%%

Lemma close_cache_is_replaced_witness :
  exists cs,
    In (EvFindPullOverStop cs 0)
       [EvGetLaneFromS 105; EvGetLaneFromS 110; EvFindPullOverStop 110 0]
    /\ 102 < cs
    /\ 100 + 10 <= cs.
Proof.
  destruct (close_cache_is_replaced world_scenario close_cache 2
              {| x := 0; y := 0; z := 0 |}
              {| x := 110; y := - (3.5 - 2.1 / 2 - 0.3); z := 0 |}
              {| x := 99; y := 0; z := 0 |}
              {| x := 102; y := -2.15; z := 0 |}
              [EvGetLaneFromS 105; EvGetLaneFromS 110;
               EvFindPullOverStop 110 0])
    as (cs & Hin & _ & Hfar & Hplan); try reflexivity.
  exists cs. split; [exact Hin|]. split; [exact Hfar | exact Hplan].
Defined.

(** ** The run behind a selected site *)

Lemma loop_body_sample w st v p :
  forall c, In (EvGetLaneFromS c) (fst (loop_body w st v p)) ->
            c = check_s v + kDistanceUnit.
Proof.
  intros c. unfold loop_body. cbn [advance extend check_s check_length].
  assert (Hone : forall e, In (EvGetLaneFromS c) [EvGetLaneFromS e] -> c = e)
    by (intros e [[= ->] | []]; reflexivity).
  destruct (next_lane _ _) as [lane|]; [|apply Hone].
  destruct (negb (LaneTurn_eqb _ _)); [apply Hone|].
  destruct (negb (rightmost_driving_lane _ _)); [apply Hone|].
  destruct (OnOverlap _ _); [apply Hone|].
  destruct (Qgeb _ _); [|apply Hone].
  destruct (FindPullOverStop_at _ _ _ _) as [ret point].
  destruct (negb _); cbn [fst];
    (intros [[= ->] | [H | []]]; [reflexivity | discriminate]).
Qed.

%%

◆ **TASK DETAILS**
Output must be limited to the lines beginning with the one that contains "assert (Hone : forall" and ending with the last line of the entries, reproduced exactly.

◆ **TASK RESULT**
  assert (Hone : forall e, In (EvGetLaneFromS c) [EvGetLaneFromS e] -> c = e)
    by (intros e [[= ->] | []]; reflexivity).
  destruct (next_lane _ _) as [lane|]; [|apply Hone].
  destruct (negb (LaneTurn_eqb _ _)); [apply Hone|].
  destruct (negb (rightmost_driving_lane _ _)); [apply Hone|].
  destruct (OnOverlap _ _); [apply Hone|].
  destruct (Qgeb _ _); [|apply Hone].
  destruct (FindPullOverStop_at _ _ _ _) as [ret point].
  destruct (negb _); cbn [fst];
    (intros [[= ->] | [H | []]]; [reflexivity | discriminate]).
Qed.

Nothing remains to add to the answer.